This is the second in a series looking at Buffalo sports' greatest what-ifs. Read Part 1. Today: What if Buffalo had landed a major league baseball team in 1991?
Buffalo is an NFL and NHL town. In the 1970s, it was an NBA town, too. In the 1990s, it almost became an MLB town.
The slogan of the city's bid was "Buffalo: The Natural for Expansion," a takeoff on the Robert Redford movie filmed here in the summer of 1983.
It was all about how a downtown, open-air, grass stadium – not the norm back then – was the perfect place for baseball. Buffalo made the short list of six cities for the 1993 National League expansion in which the NL picked Denver and Miami for its two teams in June 1991.
In the '80s, when Pilot Field was on the drawing board and then opened to nationwide hype in 1988, Buffalo seemed ahead of the curve under owner Bob Rich Jr.
"During our first meeting (in 1983), Bob set three goals: 1. Get the Bisons back into Triple A. 2. Work with Mayor Jimmy Griffin to build a downtown ballpark. 3. Do everything in our power to obtain a major-league franchise," former Bisons General Manager Mike Billoni said in an email to The News last week.
"Some say hitting 2 for 3 is a very good average. For Bob and Mindy Rich and our entire team, the objective was always to achieve all three goals, and we almost did."
It was Commissioner Peter Ueberroth who helped set the criteria the city followed to build all the momentum for its bid. But under succeeding commissioners Bart Giamatti and Fay Vincent, the criteria became a moving target.
Suddenly, virgin territories, population and television market size became the prevailing items. In addition, the Rich family fretted over a surprisingly high franchise fee of $95 million and about baseball's oncoming labor crisis.
When the NL expansion committee visited the ballpark in March 1991, the Riches were flatly told baseball had no plans for a salary cap. Pittsburgh Pirates CEO and committee chair Douglas Danforth uttered the death knell to the Buffalo bid when he infamously said in a media briefing, "You can't do anything about it and we can't do anything about it. But it would be great if you had another million people living here."
But what if the expansion bid had reached its goal?
The first item was the ballpark. Pilot Field was built to be expandable to around 42,000 seats with the addition of an upper deck, but it's hard to see how that work could have been done with fans in the park. So wipe out the 1992 season that resulted in the franchise's second straight American Association East Division title. There would have been no baseball that summer while the stadium was being upgraded.
Financially, it would have been a tough task for Buffalo to survive. In a 1994 interview with The News, a few days after Commissioner Bud Selig canceled the World Series, Rich didn't want to say he told you so. But he told you so.
The Bisons' computer models researching the game's economics pointed to a work stoppage in July, 1994 – a month before the players' strike began that ended the season.
"We said, 'Here's what will happen.
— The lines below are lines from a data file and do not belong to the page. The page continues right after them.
(** * reliable-orders: the client-side reliability stack of the order service

    A shallow embedding of the Go sources

      - [order-service/internal/reliability/retry.go]
        (RetryConfig, RetryableHTTPCall, calculateBackoff, Bulkhead),
      - [order-service/internal/reliability/circuit_breaker.go]
        (NewCircuitBreaker, CircuitBreaker.Execute),
      - the idempotency store (IdempotencyStore, Get, Set, cleanup),
      - the service package (CreateOrder, callPaymentService,
        doPaymentRequest, persistOrder),

    followed by the properties of the stack.

    Conventions.
      - Go's [int], [int64] and [time.Duration] (nanoseconds) are [Z];
        a [time.Time] is the number of nanoseconds since the epoch.
      - A [float64] of the retry policy is an IEEE 754 binary64 value: NaN,
        an infinity or a rational.  Each operation rounds its exact result
        to nearest, ties to even, by itself: this is what the Go compiler
        produces on amd64, where it does not fuse a multiplication with an
        addition.  [math.Pow] is an oracle of the environment.
      - In payment-service the amounts and the percentages are rationals
        and the product [rand.Float64()*100] of the fault injection is
        taken exactly; the properties of the fault injection are stated
        for percentages of zero or less, where nothing is drawn, and of 100
        or more, where rounding the product does not change the comparison.
      - A Go function with side effects is a function in the state monad [M]
        over [World]; what the process cannot decide by itself (the clock,
        the uuid generator, the random source, the downstream service, how a
        wait on a context ends) is read from an [Env] of oracles, each
        indexed by the number of times it has been consulted so far.
      - A Go result pair of a pointer and an error, in which both
        components may be nil independently, is [option T * option error]. *)

From Stdlib Require Import ZArith QArith Qminmax Qround Qpower Qabs Lia Lqa Bool.
From stdpp Require Import gmap strings pretty list fin_maps.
Tell us where we're wrong,' and the owners didn't," Rich said. "They didn't tell us anything at all. Now the concerns we raised come to pass and a lot of people are surprised?"
"Without a control on salaries, it would have made the challenges of our small-market franchise even greater," Billoni wrote. "If there was a salary cap and the numbers worked, I truly believe Bob and Mindy Rich would have been outstanding big-league baseball owners, and I know the fans would have filled the ballpark."
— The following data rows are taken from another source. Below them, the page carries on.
Lemma binary_round_aux_le10 (M0 E0 : Z) :
  0 < M0 -> E0 <= -49 -> M0 <= 10 * 2 ^ (- E0) ->
  match binary_round_aux prec emax false M0 E0 loc_Exact with
  | S754_zero false => True
  | S754_finite false m e => e < 0 /\ Z.pos m < 11 * 2 ^ (- e)
  | _ => False
  end.
Proof.
  intros HM HE Hle.
  unfold binary_round_aux, shr_fexp.
  set (n1 := fexp prec emax (Zdigits2 M0 + E0) - E0).
  assert (Hd0 : Zdigits2 M0 <= 4 - E0).
  { apply Zdigits2_le; [lia|]. split; [lia|].
    replace (4 - E0) with (- E0 + 4) by lia.
    rewrite pow2_split by lia. change (2 ^ 4) with 16.
    assert (0 < 2 ^ (- E0)) by (apply Z.pow_pos_nonneg; lia). lia. }
  destruct (shr_spec (shr_record_of_loc M0 loc_Exact) E0 n1) as [He1 Hm1];
    [rewrite shr_record_of_loc_m; lia|].
  rewrite shr_record_of_loc_m in Hm1.
  destruct (shr (shr_record_of_loc M0 loc_Exact) E0 n1) as [mrs1 e1].
  cbn [fst snd] in He1, Hm1.
  set (K1 := Z.max n1 0) in *.
  assert (HK1 : 0 <= K1) by (unfold K1; lia).
  assert (He1' : e1 <= -49).
  { subst e1. unfold K1, n1, fexp, SpecFloat.emin, prec, emax. lia. }
  assert (Hp1 : 0 < 2 ^ (- e1)) by (apply Z.pow_pos_nonneg; lia).
  assert (Hp1' : 2 ^ 49 <= 2 ^ (- e1)) by (apply Z.pow_le_mono_r; lia).
  assert (HpK1 : 0 < 2 ^ K1) by (apply Z.pow_pos_nonneg; lia).
  assert (Hm1le : 0 <= shr_m mrs1 <= 10 * 2 ^ (- e1)).
  { rewrite Hm1. split.
    - apply Z_div_nonneg_nonneg; lia.
    - apply Z.div_le_upper_bound; [assumption|].
      replace (- E0) with (- e1 + K1) in Hle by lia.
      rewrite pow2_split in Hle by lia. lia. }
  pose proof (round_nearest_even_bounds (shr_m mrs1) (loc_of_shr_record mrs1)) as Hr.
  set (m2 := round_nearest_even (shr_m mrs1) (loc_of_shr_record mrs1)) in *.
  set (n2 := fexp prec emax (Zdigits2 m2 + e1) - e1).
  assert (Hd2 : Zdigits2 m2 <= 4 - e1).
  { apply Zdigits2_le; [lia|]. split; [lia|].
    replace (4 - e1) with (- e1 + 4) by lia.
    rewrite pow2_split by lia. change (2 ^ 4) with 16.
    change (2 ^ 49) with 562949953421312 in Hp1'. lia. }
  destruct (shr_spec (shr_record_of_loc m2 loc_Exact) e1 n2) as [He3 Hm3];
    [rewrite shr_record_of_loc_m; lia|].
  rewrite shr_record_of_loc_m in Hm3.
  destruct (shr (shr_record_of_loc m2 loc_Exact) e1 n2) as [mrs3 e3].
  cbn [fst snd] in He3, Hm3.
  set (K2 := Z.max n2 0) in *.
  assert (HK2 : 0 <= K2) by (unfold K2; lia).
  assert (He3' : e3 <= -49).
  { subst e3. unfold K2, n2, fexp, SpecFloat.emin, prec, emax. lia. }
  assert (HpK2 : 0 < 2 ^ K2) by (apply Z.pow_pos_nonneg; lia).
  assert (Hp3 : 0 < 2 ^ (- e3)) by (apply Z.pow_pos_nonneg; lia).
  assert (Hm3lt : 0 <= shr_m mrs3 < 11 * 2 ^ (- e3)).
  { rewrite Hm3. split.
    - apply Z_div_nonneg_nonneg; lia.
    - apply Z.div_lt_upper_bound; [assumption|].
      assert (Hs : 2 ^ (- e1) = 2 ^ (- e3) * 2 ^ K2).
      { rewrite <- pow2_split by lia. f_equal. lia. }
      change (2 ^ 49) with 562949953421312 in Hp1'. nia. }
  destruct (shr_m mrs3) as [|m3|m3]; [exact I| |lia].
  replace (e3 <=? emax - prec) with true
    by (symmetry; apply Z.leb_le; unfold emax, prec; lia).
  split; lia.
Qed.

Lemma digits2_gt (m : positive) : Z.pos m < 2 ^ Z.pos (digits2_pos m).
Proof.
  rewrite digits2_size. pose proof (Pos.size_gt m) as H.
  rewrite <- Pos2Z.inj_pow. exact H.
Qed.

Lemma pos_le_of_compare (m n : positive) :
  match Pos.compare_cont Eq m n with Gt => False | _ => True end -> Z.pos m <= Z.pos n.
Proof.
  rewrite Pos.compare_cont_spec. unfold Pos.switch_Eq.
  destruct (Pos.compare_spec m n) as [H|H|H]; intros Hc; [subst; lia | lia | easy].
Qed.

Lemma unit_interval_sf (x : spec_float) :
  valid_binary x = true ->
  SFleb (S754_zero false) x = true ->
  SFleb x (S754_finite false 4503599627370496 (-52)) = true ->
  (exists s, x = S754_zero s) \/
  (exists m e, x = S754_finite false m e /\ e <= -52 /\ Z.pos m <= 2 ^ (- e)).
Proof.
  intros Hv H0 H1. destruct x as [s|s| |s m e].
  - left. now exists s.
  - destruct s; discriminate.
  - discriminate.
  - right. destruct s; [discriminate|]. exists m, e. split; [reflexivity|].
    unfold valid_binary, bounded, canonical_mantissa in Hv.
    apply andb_true_iff in Hv as [Hc _]. apply Z.eqb_eq in Hc.
    unfold fexp, SpecFloat.emin, prec, emax in Hc.
    pose proof (digits2_gt m) as Hd.
    assert (Hd53 : Z.pos (digits2_pos m) <= 53) by lia.
    assert (Hm53 : Z.pos m < 2 ^ 53).
    { eapply Z.lt_le_trans; [exact Hd|]. apply Z.pow_le_mono_r; lia. }
    unfold SFleb, SFcompare in H1.
    destruct (Z.compare_spec e (-52)) as [He|He|He]; try discriminate.
    + subst e. split; [lia|].
      change (2 ^ (- -52)) with (Z.pos 4503599627370496).
      apply pos_le_of_compare. revert H1.
      destruct (Pos.compare_cont Eq m 4503599627370496); [easy | easy | discriminate].
    + split; [lia|].
      assert (2 ^ 53 <= 2 ^ (- e)) by (apply Z.pow_le_mono_r; lia). lia.
Qed.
Jeremy Jacobs, chairman of Buffalo-based Delaware North and owner of the NHL's Boston Bruins, was on board to join Rich's group had the bid succeeded. But MLB economics at the time were on everyone's mind.
"Irrespective of whether it was successful or not, we would have joined it, because Bobby is a good leader," Jacobs said of Rich in a 2017 interview with The News. "I would have financially helped him and worked on it. But I think in my heart of hearts, it wouldn’t have been a great idea.”
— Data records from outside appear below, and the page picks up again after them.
(** * Imrohoroglu (1989): cost of business cycles -- the solver notebook

    A shallow embedding of [Macro/Imrohoroglu1989/Imrohoroglu1989.ipynb]:
    the model object, the tabulated budget/utility evaluator, the Bellman
    operator, the Euler (time-iteration) operator, the three fixed-point
    drivers, the direct stationary-distribution sweep and the welfare
    comparison.

    Conventions of the embedding.
    - A float is idealised as an exact rational ([Q]); equalities between
      computed reals are therefore stated up to [==] where the order of the
      additions differs.
    - NumPy arrays are lists (of lists); an in-range read [x[i]] is
      [nth i x 0].  The jitted kernels do no bounds checking, so every
      theorem about them carries the shapes of its arrays as hypotheses.
    - Python exceptions are values of [exn]; fallible code lives in the
      [result] monad, printing code in the [io] monad (the printed lines
      paired with the result).
    - A kernel that Numba compiles with [parallel=True] does not hand on an
      exception raised inside its loops: the call returns its arrays as
      they are, with cells that no iteration wrote or that hold a
      non-finite float.  Such a call, and whatever the program goes on to
      do with what it returned, has the outcome [Unspecified]: the
      embedding describes the runs that return a determined value ([Ok])
      and those that raise ([Raise]).
    - Functions of foreign libraries ([np.log], float [**],
      [interpolation.interp], [quantecon.optimize.brentq]) are fields of a
      [Library] record taken as a section variable.  So is the one float
      sum whose rounding decides control flow, the [tol + 1] that starts
      each loop: a binary64 sum absorbs the 1 from [2^53] on. *)

From Stdlib Require Import String List ZArith QArith Qabs Qminmax Lia Lqa Bool.
From Stdlib Require Import Setoid Morphisms.
Import ListNotations.
Open Scope Q_scope.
When you watch the Miami Marlins today, they are the team that essentially stole Buffalo's chance. The Marlins, who won World Series titles as a wild card in 1997 and 2003, are on their second stadium, continue to struggle with attendance and revenue. Eleven teams had a payroll of more than $150 million last season. The Marlins were 27th at $75.5 million.
The top ticket to a Bisons game today in Sahlen Field remains under $20. It's hard to see how Western New York could support an 81-game schedule where top seats would likely be three or four times that amount.
"To this day, the Bisons receive rave reviews from former players, managers, and farm directors for the big-league operation they run for a Triple-A franchise," Billoni wrote. "In typical Bob and Mindy Rich fashion, when word came down that Buffalo was not awarded an expansion franchise, they directed us to be the best Triple-A franchise in baseball and creatively offer fun, family entertainment for our fans. I am proud to see that tradition continues today.”